Zones move through three states:
- Needs Restoration
- Healing
- Recovered
Users are encouraged to take simple, practical restoration actions and earn points as zones improve over time. Instead of marking hotspots or offenders, the app focuses on recovery and collective responsibility.
An optional AI component helps translate zone-level patterns into high-level cancer prevention and policy context. The AI does not diagnose, predict risk, or assess individuals; it only interprets aggregated signals to explain why clean-air environments matter for prevention.
How we built it
TLDR: Python, Flask, JavaScript, HTML, CSS, Leaflet.js, OpenRouter, Gemini Flash.
The backend is built using Python and Flask, with lightweight JSON storage to keep the system transparent and easy to reason about during the hackathon. Each zone tracks smoke and vape signals separately, which was important to avoid oversimplifying different exposure patterns.
The frontend is built with vanilla JavaScript, HTML, and CSS, using Leaflet.js for the interactive map. I intentionally avoided heavy frameworks so I could maintain tight control over state and behavior and move quickly during development.

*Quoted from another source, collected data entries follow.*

Lemma reloading_guard_false :
  ~ stillReloading ->
  match reloadingUntil state with
  | Some until => now <? until
  | None => false
  end = false.
Proof.
  intros Hnot.
  destruct (reloadingUntil state) as [deadline|] eqn:E; trivial.
  apply Z.ltb_ge. destruct (Z.lt_ge_cases now deadline) as [Hlt|Hge]; trivial.
  exfalso. apply Hnot. exists deadline. now split.
Qed.

(** C2.  [tryFireWeapon] fails with [reloading] while a reload is pending,
    otherwise with [cooldown] inside the fire interval, otherwise with
    [empty_mag] on an empty magazine, and otherwise fires: the magazine
    loses exactly one round, [lastShotAt] becomes [now], reserve and
    [reloadingUntil] are kept.  A failing call returns its input state,
    and the magazine count of a state with a non-negative count stays
    non-negative. *)
Theorem tryFireWeapon_outcomes (Hammo : 0 <= ammoInMag state) :
  let result := tryFireWeapon state now in
  (stillReloading ->
     result = {| next := state; didFire := false; reason := reloading |})
  /\ (~ stillReloading -> coolingDown ->
     result = {| next := state; didFire := false; reason := cooldown |})
  /\ (~ stillReloading -> ~ coolingDown -> ammoInMag state = 0 ->
     result = {| next := state; didFire := false; reason := empty_mag |})
  /\ (~ stillReloading -> ~ coolingDown -> ammoInMag state <> 0 ->
     didFire result = true
     /\ reason result = fired
     /\ ammoInMag (next result) = ammoInMag state - 1
     /\ lastShotAt (next result) = now
     /\ ammoReserve (next result) = ammoReserve state
     /\ reloadingUntil (next result) = reloadingUntil state
     /\ weaponId (next result) = weaponId state)
  /\ (didFire result = false -> next result = state)
  /\ 0 <= ammoInMag (next result).
Proof.
  unfold stillReloading, coolingDown, spec. cbv zeta.
  split_all.
  - intros Hbusy. unfold tryFireWeapon.
    now rewrite (reloading_guard_true Hbusy).
  - intros Hfree Hcool. unfold tryFireWeapon.
    rewrite (reloading_guard_false Hfree).
    apply Z.ltb_lt in Hcool. now rewrite Hcool.
  - intros Hfree Hwarm Hempty. unfold tryFireWeapon.
    rewrite (reloading_guard_false Hfree).
    apply Z.nlt_ge, Z.ltb_ge in Hwarm. rewrite Hwarm, Hempty. reflexivity.
  - intros Hfree Hwarm Hloaded. unfold tryFireWeapon.
    rewrite (reloading_guard_false Hfree).
    apply Z.nlt_ge, Z.ltb_ge in Hwarm. rewrite Hwarm.
    assert (Hpos : (ammoInMag state <=? 0) = false) by (apply Z.leb_gt; lia).
    rewrite Hpos. cbn. split_all; reflexivity.
  - unfold tryFireWeapon.
    repeat match goal with
           | |- context [if ?c then _ else _] => destruct c
           end; cbn; trivial; discriminate.
  - unfold tryFireWeapon.
    repeat match goal with
           | |- context [if ?c then _ else _] => destruct c eqn:?
           end; cbn; trivial.
    match goal with
    | H : (ammoInMag state <=? 0) = false |- _ => apply Z.leb_gt in H; lia
    end.
Qed.

(** C4 (as amended).  [beginReload] is the identity when a reload is
    pending, the magazine is full or the reserve is empty, and otherwise
    only sets [reloadingUntil] to [now + reloadMs]; [tickReload] is the
    identity before the deadline and otherwise moves
    [min (magSize - ammoInMag) ammoReserve] rounds and clears
    [reloadingUntil].  Starting from one round in the magazine and twenty
    in reserve the completed reload fills the magazine, leaving
    [20 - (magSize - 1)] in reserve, for every weapon with
    [magSize - 1 <= 20]; the reserve never becomes negative. *)
Theorem reload_transitions (Hreserve : 0 <= ammoReserve state) :
  (reloadingUntil state <> None \/ magSize spec <= ammoInMag state
     \/ ammoReserve state = 0 ->
     beginReload state now = state)
  /\ (reloadingUntil state = None -> ammoInMag state < magSize spec ->
      ammoReserve state <> 0 ->
      beginReload state now =
        {| weaponId := weaponId state;
           ammoInMag := ammoInMag state;
           ammoReserve := ammoReserve state;
           lastShotAt := lastShotAt state;
           reloadingUntil := Some (now + reloadMs spec) |})
  /\ (reloadingUntil state = None \/ stillReloading ->
      tickReload state now = state)
  /\ (forall until, reloadingUntil state = Some until -> until <= now ->
      let refill := Z.min (magSize spec - ammoInMag state)
                          (ammoReserve state) in
      tickReload state now =
        {| weaponId := weaponId state;
           ammoInMag := ammoInMag state + refill;
           ammoReserve := ammoReserve state - refill;
           lastShotAt := lastShotAt state;
           reloadingUntil := None |})
  /\ (reloadingUntil state = None -> ammoInMag state = 1 ->
      ammoReserve state = 20 -> magSize spec - 1 <= 20 ->
      forall later, now + reloadMs spec <= later ->
      let complete := tickReload (beginReload state now) later in
      ammoInMag complete = magSize spec
      /\ ammoReserve complete = 20 - (magSize spec - 1)
      /\ reloadingUntil complete = None)
  /\ 0 <= ammoReserve (beginReload state now)
  /\ 0 <= ammoReserve (tickReload state now).
Proof.
  unfold stillReloading, spec. split_all.
  - unfold beginReload. intros [Hset | [Hfull | Hnone]].
    + destruct (reloadingUntil state); [reflexivity | contradiction].
    + destruct (reloadingUntil state); trivial.
      apply Z.geb_le in Hfull. now rewrite Hfull.
    + destruct (reloadingUntil state); trivial.
      rewrite Hnone, orb_true_r. reflexivity.
  - intros Hidle Hroom Hsome. unfold beginReload. rewrite Hidle.
    assert (E1 : (ammoInMag state >=? magSize (WEAPONS (weaponId state)))
                 = false) by (rewrite Z.geb_leb; apply Z.leb_gt; lia).
    assert (E2 : (ammoReserve state <=? 0) = false) by (apply Z.leb_gt; lia).
    now rewrite E1, E2.
  - unfold tickReload. intros [Hidle | [deadline [Hdeadline Hlt]]].
    + now rewrite Hidle.
    + rewrite Hdeadline. apply Z.ltb_lt in Hlt. now rewrite Hlt.
  - intros deadline Hdeadline Hdue. unfold tickReload. rewrite Hdeadline.
    apply Z.ltb_ge in Hdue. now rewrite Hdue.
  - intros Hidle Hmag Hres Hsmall later Hlater.
    unfold beginReload, tickReload. rewrite Hidle, Hmag, Hres.
    destruct (weaponId state); cbn in *; try lia;
      (destruct (later <? _) eqn:E; [apply Z.ltb_lt in E; lia |]);
      cbn; auto.
  - unfold beginReload. destruct (reloadingUntil state); trivial.
    destruct (_ || _); trivial.
  - unfold tickReload. destruct (reloadingUntil state); trivial.
    destruct (now <? _); trivial. cbn. lia.
Qed.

For AI integration, the app uses OpenRouter with a free Gemini Flash model. AI outputs are tightly constrained with prompt rules and server-side filtering, and the app always falls back to static messaging if AI fails or produces unsafe output. The system works fully even without AI enabled.
Challenges we ran into
The biggest challenge was restraint.
With a background in machine learning and medical imaging research, it was tempting to add predictive models, statistics, or more detailed health explanations. But doing so would have crossed into claims the system couldn’t responsibly support, especially in a cancer policy context.

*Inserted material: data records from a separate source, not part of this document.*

Lemma id_desc_trans {R} : Transitive (@id_desc R).
Proof. intros a b c. unfold id_desc. lia. Qed.

Lemma movies_desc_Permutation (d : Database) :
  movies_desc d ≡ₚ map_to_list (movies d).
Proof. apply merge_sort_Permutation. Qed.

Lemma movies_desc_NoDup (d : Database) : NoDup (movies_desc d).*1.
Proof.
  rewrite (movies_desc_Permutation d). apply NoDup_fst_map_to_list.
Qed.

Lemma movies_desc_length (d : Database) :
  length (movies_desc d) = size (movies d).
Proof.
  rewrite (movies_desc_Permutation d). apply length_map_to_list.
Qed.

(** On rows with distinct keys, descending order is strictly descending. *)
Lemma StronglySorted_strict {R} (l : list (Z * R)) :
  NoDup l.*1 -> StronglySorted id_desc l ->
  StronglySorted (fun a b => b < a) l.*1.
Proof.
  induction l as [|a l IH]; intros Hnd Hs; [constructor|].
  rewrite fmap_cons in *. apply NoDup_cons in Hnd as [Ha Hnd].
  apply StronglySorted_inv in Hs as [Hs Hall].
  constructor; [by apply IH|].
  apply Forall_fmap, Forall_forall. intros b Hb. simpl.
  rewrite Forall_forall in Hall. specialize (Hall b Hb). unfold id_desc in Hall.
  assert (b.1 <> a.1); [|lia].
  intros E. apply Ha. rewrite <- E. by apply list_elem_of_fmap_2.
Qed.

Lemma movies_desc_sorted (d : Database) :
  StronglySorted (fun a b => b < a) (movies_desc d).*1.
Proof.
  apply StronglySorted_strict; [apply movies_desc_NoDup|].
  apply StronglySorted_merge_sort; [apply id_desc_trans|apply id_desc_total].
Qed.

Lemma StronglySorted_sublist {A} (R : relation A) (l k : list A) :
  sublist l k -> StronglySorted R k -> StronglySorted R l.
Proof.
  induction 1 as [|x l k Hsub IH|x l k Hsub IH]; intros Hs; [done| |].
  - apply StronglySorted_inv in Hs as [Hs Hall]. constructor; [by apply IH|].
    rewrite Forall_forall in *. intros y Hy. apply Hall.
    by eapply elem_of_sublist.
  - apply StronglySorted_inv in Hs as [Hs _]. by apply IH.
Qed.

Lemma offset_limit_sublist {A} (offset limit : Z) (l : list A) :
  sublist (offset_limit offset limit l) l.
Proof.
  unfold offset_limit. etrans; [apply sublist_take|apply sublist_drop].
Qed.

Lemma offset_limit_length {A} (offset limit : Z) (l : list A) :
  0 <= limit -> Z.of_nat (length (offset_limit offset limit l)) <= limit.
Proof. intros. unfold offset_limit. rewrite length_take. lia. Qed.

Lemma offset_limit_nil {A} (offset limit : Z) (l : list A) :
  0 <= offset -> 0 < limit ->
  offset_limit offset limit l = [] <-> Z.of_nat (length l) <= offset.
Proof.
  intros Ho Hl. unfold offset_limit. split.
  - intros E. apply (f_equal length) in E. rewrite length_take, length_drop in E.
    simpl in E. lia.
  - intros Hle. rewrite drop_ge by lia. apply take_nil.
Qed.

(** What [get_movies] computes, with the fetched page made explicit. *)
Lemma get_movies_run (page per_page : Z) (s : AsyncSession) :
  get_movies page per_page s =
  let fetched :=
    offset_limit ((page - 1) * per_page) per_page (movies_desc (view s)) in
  let total_items := Z.of_nat (size (movies (view s))) in
  let total_pages := (total_items + per_page - 1) `div` per_page in
  if bool_decide (per_page = 0)
  then (Raise ZeroDivisionError, s)
  else
    match fetched with
    | [] => (Raise (HTTPException 404 "No movies found."), s)
    | _ =>
        (Ok {| MoviePage.movies := load_relations (view s) <$> fetched;
               MoviePage.prev_page :=
                 if bool_decide (page > 1)
                 then Some (page_link (page - 1) per_page) else None;
               MoviePage.next_page :=
                 if bool_decide (page < total_pages)
                 then Some (page_link (page + 1) per_page) else None;
               MoviePage.total_pages := total_pages;
               MoviePage.total_items := total_items |}, s)
    end.
Proof.
  unfold get_movies, get_obj_count, select_count, select_movies_joined.
  unfold mbind, Coroutine_bind, mret, Coroutine_ret, raise. cbn zeta.
  cbn [view].
  rewrite unique_joined_rows.
  - case_bool_decide; [done|].
    by destruct (offset_limit ((page - 1) * per_page) per_page (movies_desc (view s))).
  - eapply sublist_NoDup; [apply movies_desc_NoDup|].
    apply fmap_sublist, offset_limit_sublist.
  - intros i _. apply not_elem_of_nil.
Qed.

Another challenge was designing an experience that feels encouraging rather than judgmental. Many health-related tools unintentionally shame users. A lot of effort went into simplifying language, softening visuals, and framing clean air as a shared public good instead of an individual responsibility.
Balancing technical rigor with accessibility for youth audiences was also difficult, especially when dealing with topics related to cancer prevention.
Accomplishments that we're proud of
- Designing a prevention-focused system that avoids individual tracking, diagnosis, or blame
- Building a complete, working end-to-end product within hackathon constraints
- Integrating AI in a disciplined way that adds context without overreach
- Creating a heatmap that visualizes recovery rather than harm
- Maintaining technical credibility while keeping the app approachable and youth-friendly
What we learned
This project reinforced something I’ve learned across both industry and research: good healthcare technology is often about knowing what not to do.
Not every problem needs AI or prediction. Not every dataset needs a model. Sometimes the most impactful tools are the ones that make existing issues visible, interpretable, and actionable - especially for prevention and policy advocacy.
Working on BreatheBack also highlighted how design choices, language, and restraint matter just as much as technical capability in health-adjacent systems.
What's next for BreatheBack
In the future, BreatheBack could be extended to support longer-term pattern analysis, community advocacy dashboards, or partnerships with public health organizations to inform clean-air and ventilation policy discussions.
With additional safeguards, the platform could also support more structured educational content tied to public health guidance, while continuing to avoid diagnosis or individual risk assessment.
At its core, the goal remains the same: to help communities see where prevention is needed and to make cancer prevention more understandable, accessible, and actionable at a systems level.